▸ What you have to do
Among the entries below, one line contains "(** ** Entries as a reader sees them *)" and another contains "(** ** The summary in the footer *)". Transcribe those two lines and every line between them, exactly.
---------- Given entries ----------
(** The boots file.  When [persist_boot_state] succeeds, [load_boot_state]
    reads back the registry entry for entry, numbers and 64-bit times included. *)
Theorem boot_state_round_trip env w boots st st' :
  boots_wf boots → Forall boot_ok boots →
  persist_boot_state env w boots st = (Ok tt, st') →
  load_boot_state st' = Ok boots ∧ st_dirs st' = st_dirs st.
Proof.
  intros Hwf Hok. unfold persist_boot_state. destruct (mapM boot_node boots) as [nodes|] eqn:Hm; [|done].
  cbn [mbind option_bind]. destruct (json_dumps (JArr nodes)) as [text|] eqn:Ht; [|done].
  intros [Hd Hf]%after_write_ok. split; [|done]. unfold load_boot_state. rewrite Hf. cbn [df_data].
  destruct (load_nodes boots nodes [] Hok Hm Hwf) as [Hw Hl].
  assert (Hj : json_wf (JArr nodes)) by by constructor.
  rewrite cstr_id by by eapply json_dumps_text. rewrite (json_loads_dumps (JArr nodes) text Hj I Ht).
  unfold boot_registry_init. by rewrite Hl.
Qed.
End state.

(** A registry rebuilt after older boots were expired gives the next boot a
    number that an earlier boot already has: numbers are the array's length, not
    above the largest one in use. *)
Lemma boot_seq_collides :
  let rebuilt := [mkBootEntry (C "b") 1 5 9] in
  boot_registry_seq rebuilt (Some (C "c")) = (1, rebuilt ++ [mkBootEntry (C "c") 1 0 0]).
Proof. reflexivity. Qed.

(** ** Concrete registries *)
Definition demo_boots : BootRegistry :=
  [mkBootEntry (C "aa") 3 1700000000000000 18446744073709551615; mkBootEntry (C "bb") 4 1700000000000001 0].

Lemma demo_boots_wf : boots_wf demo_boots.
Proof. split; [by vm_compute|]. split; [vm_compute; repeat constructor; set_solver|by repeat constructor]. Qed.

Lemma boot_get_spec_witness :
  boots_wf (demo_boots ++ [mkBootEntry (C "cc") 2 0 0]).
Proof. exact (proj1 (boot_get_spec demo_boots (C "cc") _ _ demo_boots_wf eq_refl)). Defined.

Lemma boot_state_round_trip_witness :
  ∃ st', persist_boot_state (J := toy_jansson) (mkFsEnv (λ _ _, true) (λ _ _, true) 0 9)
    (mkAtomicEnv 20 true true 100000 true true true ENOSPC) demo_boots (mkStore [] []) = (Ok tt, st') ∧
    load_boot_state (J := toy_jansson) st' = Ok demo_boots.
Proof.
  eexists. split; [vm_compute; reflexivity|].
  eapply (boot_state_round_trip (J := toy_jansson) (Jansson_ok0 := toy_jansson_ok)
    (mkFsEnv (λ _ _, true) (λ _ _, true) 0 9) (mkAtomicEnv 20 true true 100000 true true true ENOSPC)
    demo_boots (mkStore [] [])); [exact demo_boots_wf| |vm_compute; reflexivity].
  repeat constructor; vm_compute; try congruence; repeat constructor; congruence.
Defined.

#[local] Existing Instance toy_lib.
#[local] Existing Instance toy_flatcc.

Definition demo_boot_store : Store :=
  mkStore [mkLogDir (C "p3") [mkDirFile (C "7.seg") (f_data (demo_data None)) 5; mkDirFile (C "7.idx") [] 5]] [].

Lemma rebuilt_boots_cover_witness :
  boots_cover (scanned_segments demo_boot_store) (boot_registry_rebuild_from_segments demo_boot_store) ∧
  length (scanned_segments demo_boot_store) = 1%nat.
Proof.
  split; [|vm_compute; reflexivity].
  apply (rebuilt_boots_cover demo_boot_store); [|vm_compute; reflexivity].
  vm_compute. repeat constructor.
Defined.
Lemma init_wf : config_wf recorder_config_init.
Proof.
  split.
  - split; [vm_compute; split; congruence|]. split; [done|]. split; [|split; [|split]].
    + apply (bool_decide_unpack (NoDup (map pg_name (map default_group priorities8)))). vm_compute. exact I.
    + cbn [recorder_config_init cfg_groups]. unfold priorities8. cbn [map].
      repeat (apply Forall_cons; split; [split_and!; [reflexivity|done|apply NoDup_singleton|split; [by left|by repeat constructor]]|]).
      apply Forall_nil. done.
    + intros i g p. cbn. do 8 (destruct i as [|i]; [intros [= <-] ->%list_elem_of_singleton; split; [lia|done]|]). done.
    + intros p Hp. assert (Hc : p ∈ priorities8) by (unfold priorities8; rewrite !elem_of_cons; lia).
      exists (Z.to_nat p), (default_group p). unfold priorities8 in Hc.
      repeat (apply elem_of_cons in Hc as [->|Hc]; [split_and!; [reflexivity|reflexivity|by left]|]).
      by apply elem_of_nil in Hc.
  - unfold values_ok. assert (Hz : is_u32 0 ∧ is_u64 0) by by split. split_and!; try done; try apply Forall_nil; try done.
    apply Forall_forall. intros g (i & -> & _)%list_elem_of_fmap. unfold group_values_ok, default_group.
    cbn [pg_durability_flush_frames pg_durability_flush_interval_sec pg_max_bytes pg_max_age_sec pg_modifiers].
    destruct Hz. by split_and!.
Qed.

(** Start-up: the defaults, the configuration file, then the fragments. *)
Definition startup_config (readable : bytes → bool) (raw : Res bytes) (dir : bytes) (entries : Res (list DropIn))
    : Res RecorderConfig :=
  let? cfg := recorder_config_load readable raw recorder_config_init in
  recorder_config_load_dropins readable dir entries cfg.

Lemma startup_ok readable raw dir entries cfg :
  startup_config readable raw dir entries = Ok cfg → config_wf cfg ∧ config_settled cfg.
Proof.
  intros H. unfold startup_config in H. apply rbind_ok in H as (cfg1 & H1 & H).
  apply config_load_ok in H1 as [Hwf Hs]; [|apply init_wf]. unfold recorder_config_load_dropins in H.
  destruct entries as [l|[]]; try done; [by eapply load_fragments_ok|]. by injection H as <-.
Qed.
(* ===== verification/WriterProofs.v ===== *)
(** * What a segment writer keeps

    An open writer stands for the list of entries it has taken: those in the
    frames of its file, then those still in the builder.  Taking, flushing and
    closing keep that correspondence, and the closed file scans back to exactly
    that list. *)
From S2P Require Import Prelude Bytes Crypto Segment SegmentImage SegmentScan SegmentWrite Models SegmentSpec.
From S2P Require Import Chunk ChunkModel Index Entry Writer.

(** ** Entries as a reader sees them *)
Inductive StoredEntry :=
  | StoredCompact (e : CompactEntry)
  | StoredFull (e : FullEntry).
#[export] Instance StoredEntry_eq_dec : EqDecision StoredEntry.
Proof. solve_decision. Defined.

Definition stored_of (compact : bool) (e : LogEntry) : option StoredEntry :=
  if compact then StoredCompact <$> serialize_compact_entry e else StoredFull <$> serialize_entry e.

(** ** The summary in the footer *)
Definition realtimes (es : list LogEntry) : list Z := map le_realtime_ts es.

Definition open_stats (rt mono : Z) : WriterStats := mkWriterStats 0 rt rt mono false.
Definition add_all (es : list LogEntry) (t : WriterStats) : WriterStats :=
  fold_left (λ t e, add_stats e t) es t.

(** The footer of a segment that holds [es]: number of entries, largest realtime
    stamp, last monotonic stamp, and whether the realtime stamps ever decrease. *)
Record footer_summarises (ft : SegmentFooter) (reason : Z) (es : list LogEntry) : Prop := {
  fs_reason : sf_rotation_reason ft = reason;
  fs_count : sf_entry_count ft = u64 (zlen es);
  fs_max_upper : Forall (λ e, le_realtime_ts e <= sf_last_realtime_ts ft) es;
  fs_max_taken : ∃ e, e ∈ es ∧ le_realtime_ts e = sf_last_realtime_ts ft;
  fs_last : ∃ e, list.last es = Some e ∧ le_monotonic_ts e = sf_last_monotonic_ts ft;
  fs_order : has_flag (sf_footer_flags ft) SEGMENT_FOOTER_FLAG_REALTIME_NONMONOTONIC = false ↔
             Sorted Z.le (realtimes es);
}.

Lemma add_all_app es1 es2 t : add_all (es1 ++ es2) t = add_all es2 (add_all es1 t).
Proof. apply fold_left_app. Qed.

Lemma sorted_snoc (l : list Z) x y :
  Sorted Z.le ((l ++ [x]) ++ [y]) ↔ Sorted Z.le (l ++ [x]) ∧ x <= y.
Proof.
  induction l as [|a l IH]; cbn.
  - split; [|intros [_ H]; by repeat constructor].
    intros H. split; [by repeat constructor|]. apply Sorted_inv in H as [_ H]. by apply HdRel_inv in H.
  - split.
    + intros [Hs Hh]%Sorted_inv. apply IH in Hs as [Hs Hxy]. split; [|done]. constructor; [done|].
      destruct l; cbn in *; by apply HdRel_inv in Hh; constructor.
    + intros [[Hs Hh]%Sorted_inv Hxy]. constructor; [by apply IH|].
      destruct l; cbn in *; by apply HdRel_inv in Hh; constructor.
Qed.

(** The running summary of a non-empty list that starts with the entry the
    segment was opened for. *)
Lemma add_all_spec e0 es :
  let t := add_all (e0 :: es) (open_stats (le_realtime_ts e0) (le_monotonic_ts e0)) in
  let l := e0 :: es in
  wt_entry_count t = u64 (zlen l) ∧
  Forall (λ e, le_realtime_ts e <= wt_max_realtime_ts t) l ∧
  (∃ e, e ∈ l ∧ le_realtime_ts e = wt_max_realtime_ts t) ∧
  (∃ e, list.last l = Some e ∧ le_monotonic_ts e = wt_last_monotonic_ts t ∧
        le_realtime_ts e = wt_previous_realtime_ts t) ∧
  (wt_realtime_nonmonotonic t = false ↔ Sorted Z.le (realtimes l)).
Proof.
  induction es as [|e es IH] using rev_ind; cbv zeta.
  - cbn. rewrite !Z.ltb_irrefl. split_and!; try done.
    + by repeat constructor.
    + exists e0. split; [by apply list_elem_of_singleton|done].
    + by exists e0.
    + split; [intros _; by repeat constructor|done].
  - rewrite app_comm_cons, add_all_app. set (t := add_all (e0 :: es) _) in *.
    clearbody t. destruct IH as (Hc & Hu & (em & Hem & Hmax) & (el & Hel & Hmono & Hprev) & Hs).
    unfold add_all. cbn [fold_left]. unfold add_stats. cbn [wt_entry_count wt_max_realtime_ts
      wt_last_monotonic_ts wt_previous_realtime_ts wt_realtime_nonmonotonic].
    split_and!.
    + rewrite Hc. unfold u64, zlen. rewrite length_app, Zplus_mod_idemp_l. f_equal. cbn. lia.
    + apply Forall_app. split.
      * eapply Forall_impl; [exact Hu|]. cbv beta. intros x Hx. destruct (Z.ltb_spec (wt_max_realtime_ts t) (le_realtime_ts e)); lia.
      * constructor; [|constructor]. destruct (Z.ltb_spec (wt_max_realtime_ts t) (le_realtime_ts e)); lia.
    + destruct (Z.ltb_spec (wt_max_realtime_ts t) (le_realtime_ts e)).
      * exists e. split; [apply elem_of_app; right; by apply list_elem_of_singleton|done].
      * exists em. split; [apply elem_of_app; by left|done].
    + exists e. by rewrite last_snoc.
    + assert (Hl : ∃ l', realtimes (e0 :: es) = l' ++ [le_realtime_ts el]).
      { apply last_Some in Hel as [l' ->]. exists (realtimes l'). apply map_app. }
      destruct Hl as [l' Hl]. unfold realtimes in *. rewrite map_app. setoid_rewrite Hl.
      cbn [map]. by rewrite sorted_snoc, <-Hl, <-Hs, orb_false_iff, Z.ltb_ge, Hprev.
Qed.

(** ** The entries of an open writer *)
Section holds.
Context `{W : WriterLib} `{!WriterLib_ok W} `{!FlatCC_ok writer_flatcc} `{!OpenSSL_ok seg_openssl}.

Definition entries_of_chunk (h : SegmentHeader) (chunk : bytes) : list StoredEntry :=
  if has_flag (sh_flags h) SEGMENT_FLAG_COMPACT_ENTRIES
  then map StoredCompact (journal_DefaultChunk_entries chunk)
  else map StoredFull (journal_Chunk_entries chunk).

(** A reader that collects every entry of every chunk. *)
Definition collect_entries : segment_frame_cb (list StoredEntry) :=
  λ h _ chunk acc, (0, acc ++ entries_of_chunk h chunk).

(** The entries in the builder. *)
Definition pending_entries (w : PriorityWriter) : list StoredEntry :=
  if ws_use_compact_entries (pw_segment w)
  then map StoredCompact (pw_compact_entries w) else map StoredFull (pw_entries w).

(** The settings of the segment agree with its header. *)
Record segment_settings (s : WriterSegment) : Prop := {
  st_header_wf : header_wf (ws_index_header s);
  st_compact : has_flag (sh_flags (ws_index_header s)) SEGMENT_FLAG_COMPACT_ENTRIES = ws_use_compact_entries s;
  st_dict : zlen (ws_dict_bytes s) ≠ 0 → has_flag (sh_flags (ws_index_header s)) SEGMENT_FLAG_HAS_STATIC_DICT = true;
  st_smaller : ws_compress_enabled s = true → ws_compress_if_smaller s = true;
}.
----------
▸ Result of the task
(** ** Entries as a reader sees them *)
Inductive StoredEntry :=
  | StoredCompact (e : CompactEntry)
  | StoredFull (e : FullEntry).
#[export] Instance StoredEntry_eq_dec : EqDecision StoredEntry.
Proof. solve_decision. Defined.

Definition stored_of (compact : bool) (e : LogEntry) : option StoredEntry :=
  if compact then StoredCompact <$> serialize_compact_entry e else StoredFull <$> serialize_entry e.

(** ** The summary in the footer *)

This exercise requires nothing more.